Over time, children from all over the world applied to Space Camp Turkey. They’d learn to work together despite the fact that they had learned Greeks, Armenians, or Turks were “bad” or “dangerous.”
More than 250,000 children from 60+ countries have attended Space Camp Turkey, one of only three such camps in the world.
“We purposely put different nationalities together so kids would learn that whatever differences they’ve been taught to have, they’re not really relevant,” Mary says. “When we put them together on teams, they forget they’re not supposed to get along. They’re just part of the Earth team or the Sun team.”
To date, more than 250,000 kids from more than 60 countries have attended Space Camp Turkey. It’s one of only three space camps in the world, and encourages STEM and space education.
Young adults—mainly education and aerospace scholars—also apply to Space Camp Turkey to teach. One of them, Justin Hogenauer, is a UC Berkeley student and TAAP Scholar who benefitted from Mary’s generosity. Hogenauer learned about Space Camp Turkey during an event held in Mary’s honor and successfully applied.
“I’m hoping it’s a positive experience,” Mary says. “I’d like to get more American counselors for our summer program. Many of our students say they like having native English speakers so they can practice the language. Also, Turkey, to me, is so terribly misunderstood. I’d like more Americans to visit and see that it’s not the dangerous place they perceive.”

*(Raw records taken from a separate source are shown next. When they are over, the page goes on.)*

Lemma feed_next sa c rem :
  sa_pid sa = pid → bytes_ok rem → rem ≠ [] → sa_expecting sa = true →
  Z.land c 0x0f = Z.land (u8 (sa_lastCounter sa + 1)) 0x0f →
  FeedAll sa (built pid c false rem) =
  completeSections (setBuffer (sa_buffer sa ++ take 184 rem ++ padding (184 - length rem))
                      (setLastCounter (Z.land c 0x0f) sa)) false.
Proof using Hpid.
  intros Hsa Hrem Hne He Hc.
  destruct (built_facts pid c false rem Hpid Hrem) as (Hok & Fp & Fe & Fs & Fl & Fc & Fpl).
  cbn beta iota in *. unfold FeedAll. autorewrite with packet; [| done ..]. run.
  rewrite Fp, Fe, Fl, Hsa, Z.eqb_refl. cbn [negb]. run. rewrite Fpl, Fc, Fs. cbn [room app].
  set (body := take 184 rem ++ _).
  assert (len body ≠ 0) as Hb.
  { unfold body. rewrite len_app. destruct rem; [done |]. cbn [take]. rewrite len_cons.
    pose proof (len_nonneg (take 183 rem)).
    pose proof (len_nonneg (padding (184 - length (z :: rem)))). lia. }
  apply Z.eqb_neq in Hb. rewrite Hb. run.
  unfold resync. rewrite He, Hc, Z.eqb_refl. cbn [negb andb]. cbn [sa_expecting setLastCounter].
  by rewrite He.
Qed.

(** The continuation packets complete the section. *)
Lemma feed_conts n sa c pre rem :
  section_valid (pre ++ rem) → 3 ≤ len pre → rem ≠ [] →
  sa_pid sa = pid → sa_buffer sa = pre → sa_expecting sa = true →
  Z.land c 0x0f = Z.land (u8 (sa_lastCounter sa + 1)) 0x0f → (length rem < n)%nat →
  ∃ sa', feedPackets sa (packetsFrom n pid c false rem) = Ret (sa', [pre ++ rem]) ∧
         sa_pid sa' = pid.
Proof using Hpid.
  revert sa c pre rem. induction n as [| n IH]; intros sa c pre rem Hv Hp Hne Hsa Hb He Hc Hn;
    [lia |].
  assert (bytes_ok rem) as Hrem by (eapply Forall_app, sv_bytes, Hv).
  cbn [packetsFrom]. rewrite sectionPacket_eq.
  change (packetHeader pid c false ++ take (room false) rem ++ _) with (built pid c false rem).
  assert (0 < len rem) as Hl by (destruct rem; [done | rewrite len_cons; pose proof (len_nonneg rem); lia]).
  apply Z.ltb_lt in Hl as Hl'. rewrite Hl'. cbn [orb feedPackets]. rewrite feed_next by done.
  destruct (decide (length rem ≤ 184)%nat) as [Hs | Hs].
  - rewrite take_ge, app_assoc by done.
    destruct (complete_done (setBuffer ((sa_buffer sa ++ rem) ++ padding (184 - length rem))
      (setLastCounter (Z.land c 15) sa)) (pre ++ rem) (184 - length rem)) as (sa' & -> & Hp');
      [done | by rewrite <- Hb | lia |].
    run. cbn [room]. rewrite drop_ge by done. destruct n; [unfold len in Hl; lia |].
    exists sa'. by rewrite Hp'.
  - replace (184 - length rem)%nat with 0%nat by lia. change (padding 0) with (@nil Z).
    rewrite app_nil_r.
    set (sa1 := setBuffer _ _).
    assert (len pre + 184 < len (pre ++ rem)) as Hlt by (rewrite len_app; unfold len; lia).
    assert (len (take 184 rem) = 184) as Ht by (unfold len; rewrite length_take; lia).
    assert (totalOf (sa_buffer sa ++ take 184 rem) = len (pre ++ rem)) as Etot.
    { rewrite <- (sv_total _ Hv), Hb, !totalOf_app by done. done. }
    rewrite complete_short.
    2:{ subst sa1. cbn [sa_buffer setBuffer]. rewrite Etot, Hb, !len_app, Ht. rewrite len_app in Hlt. lia. }
    run. cbn [room].
    assert (pre ++ rem = (pre ++ take 184 rem) ++ drop 184 rem) as Esplit
      by (by rewrite <- app_assoc, take_drop).
    destruct (IH (setExpecting true sa1) (Z.land (u8 (c + 1)) 15)
                 (pre ++ take 184 rem) (drop 184 rem)) as (sa' & -> & Hp').
    + by rewrite <- Esplit.
    + rewrite len_app. lia.
    + intros E. apply (f_equal length) in E. rewrite length_drop in E. simpl in E. lia.
    + done.
    + subst sa1. simpl. by rewrite Hb.
    + done.
    + subst sa1. simpl. apply counter_next.
    + rewrite length_drop. lia.
    + exists sa'. run. by rewrite <- Esplit.
Qed.
End feeding.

Defining Success Through Empathy
Mary Tuncer remains heavily involved in Space Camp Turkey, Global Friendship Through Space Education, and ESBAS. She also continues to support both her domestic and Turkish communities.
In California, a state with the fourth-highest income inequality in the nation according to an Oxfam report, more executives would do well to follow the Tuncers’ value system: “work hard, create something of value, and use your success to support the community.”
Money is only one of many metrics to measure success. “But if you do have financial success,” Mary says, “give back to something you feel passionate about. Be involved and be informed. And vote.”